* ASSIGNED TASK: Once you find the line containing "timer; so the" in the data below, copy it and each following line exactly, up to and including the line containing "Definition work cfg", and nothing else.

(Data entries)

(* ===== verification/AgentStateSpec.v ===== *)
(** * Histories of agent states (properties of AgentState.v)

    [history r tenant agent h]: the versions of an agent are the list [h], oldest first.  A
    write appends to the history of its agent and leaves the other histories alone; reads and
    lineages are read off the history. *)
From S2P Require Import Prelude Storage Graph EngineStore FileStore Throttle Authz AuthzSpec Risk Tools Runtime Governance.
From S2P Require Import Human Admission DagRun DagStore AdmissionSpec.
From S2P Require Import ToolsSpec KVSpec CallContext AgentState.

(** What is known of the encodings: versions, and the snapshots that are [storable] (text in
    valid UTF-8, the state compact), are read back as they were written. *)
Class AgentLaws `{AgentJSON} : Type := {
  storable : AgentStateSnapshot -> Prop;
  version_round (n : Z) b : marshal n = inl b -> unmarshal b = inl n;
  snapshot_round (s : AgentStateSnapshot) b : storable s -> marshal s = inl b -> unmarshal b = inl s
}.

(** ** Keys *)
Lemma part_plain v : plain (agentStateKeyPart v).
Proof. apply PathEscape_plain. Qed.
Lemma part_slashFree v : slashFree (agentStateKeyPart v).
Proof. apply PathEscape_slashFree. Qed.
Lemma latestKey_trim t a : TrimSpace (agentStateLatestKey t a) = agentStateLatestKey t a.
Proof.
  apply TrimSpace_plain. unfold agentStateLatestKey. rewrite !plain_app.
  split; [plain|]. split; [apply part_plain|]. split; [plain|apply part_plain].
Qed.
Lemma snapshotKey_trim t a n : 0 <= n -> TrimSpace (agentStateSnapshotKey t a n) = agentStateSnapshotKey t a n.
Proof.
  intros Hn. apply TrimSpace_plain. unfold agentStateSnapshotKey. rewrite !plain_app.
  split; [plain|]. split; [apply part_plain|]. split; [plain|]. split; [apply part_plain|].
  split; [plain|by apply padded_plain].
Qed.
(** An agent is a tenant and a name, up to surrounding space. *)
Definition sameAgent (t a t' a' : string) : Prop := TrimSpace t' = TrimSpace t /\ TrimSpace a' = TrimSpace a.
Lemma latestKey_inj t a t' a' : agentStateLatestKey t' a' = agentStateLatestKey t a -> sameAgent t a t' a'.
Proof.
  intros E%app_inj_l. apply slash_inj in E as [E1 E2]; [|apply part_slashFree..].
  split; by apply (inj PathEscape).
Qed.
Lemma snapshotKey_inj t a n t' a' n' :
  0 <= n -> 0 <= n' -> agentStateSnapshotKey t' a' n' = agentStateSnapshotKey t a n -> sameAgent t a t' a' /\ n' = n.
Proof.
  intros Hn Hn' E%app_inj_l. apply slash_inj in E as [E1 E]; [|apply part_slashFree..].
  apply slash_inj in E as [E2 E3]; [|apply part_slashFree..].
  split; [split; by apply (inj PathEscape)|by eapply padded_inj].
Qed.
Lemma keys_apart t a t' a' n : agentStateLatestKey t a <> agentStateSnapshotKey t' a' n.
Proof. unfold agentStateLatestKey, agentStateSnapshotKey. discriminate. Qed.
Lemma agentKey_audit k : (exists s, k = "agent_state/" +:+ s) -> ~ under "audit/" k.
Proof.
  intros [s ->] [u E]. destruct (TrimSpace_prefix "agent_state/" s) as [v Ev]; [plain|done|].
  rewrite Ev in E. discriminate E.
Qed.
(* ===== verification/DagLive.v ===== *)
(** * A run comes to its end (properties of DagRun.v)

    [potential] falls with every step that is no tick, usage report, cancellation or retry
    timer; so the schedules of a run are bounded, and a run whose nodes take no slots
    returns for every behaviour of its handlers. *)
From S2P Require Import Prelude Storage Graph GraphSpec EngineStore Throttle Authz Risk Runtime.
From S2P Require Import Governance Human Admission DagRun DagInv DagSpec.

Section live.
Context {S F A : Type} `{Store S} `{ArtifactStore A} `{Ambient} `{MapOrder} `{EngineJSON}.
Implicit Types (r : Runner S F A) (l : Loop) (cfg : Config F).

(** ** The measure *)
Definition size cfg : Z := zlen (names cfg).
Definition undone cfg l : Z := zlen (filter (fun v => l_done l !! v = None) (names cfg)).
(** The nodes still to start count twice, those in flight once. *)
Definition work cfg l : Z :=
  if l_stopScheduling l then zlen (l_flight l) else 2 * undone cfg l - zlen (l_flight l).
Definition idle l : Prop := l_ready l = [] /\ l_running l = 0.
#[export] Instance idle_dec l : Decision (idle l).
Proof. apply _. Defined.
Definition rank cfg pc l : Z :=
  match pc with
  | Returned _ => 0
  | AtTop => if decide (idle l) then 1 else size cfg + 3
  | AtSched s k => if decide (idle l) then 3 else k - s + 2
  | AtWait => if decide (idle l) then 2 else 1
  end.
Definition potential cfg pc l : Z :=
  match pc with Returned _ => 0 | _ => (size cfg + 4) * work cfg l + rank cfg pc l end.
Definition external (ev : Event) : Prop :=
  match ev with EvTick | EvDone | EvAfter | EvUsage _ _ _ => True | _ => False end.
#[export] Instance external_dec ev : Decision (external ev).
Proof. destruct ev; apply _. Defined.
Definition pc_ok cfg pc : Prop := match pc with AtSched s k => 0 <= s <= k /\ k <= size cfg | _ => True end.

* EXERCISE OUTPUT:
    timer; so the schedules of a run are bounded, and a run whose nodes take no slots
    returns for every behaviour of its handlers. *)
From S2P Require Import Prelude Storage Graph GraphSpec EngineStore Throttle Authz Risk Runtime.
From S2P Require Import Governance Human Admission DagRun DagInv DagSpec.

Section live.
Context {S F A : Type} `{Store S} `{ArtifactStore A} `{Ambient} `{MapOrder} `{EngineJSON}.
Implicit Types (r : Runner S F A) (l : Loop) (cfg : Config F).

(** ** The measure *)
Definition size cfg : Z := zlen (names cfg).
Definition undone cfg l : Z := zlen (filter (fun v => l_done l !! v = None) (names cfg)).
(** The nodes still to start count twice, those in flight once. *)
Definition work cfg l : Z :=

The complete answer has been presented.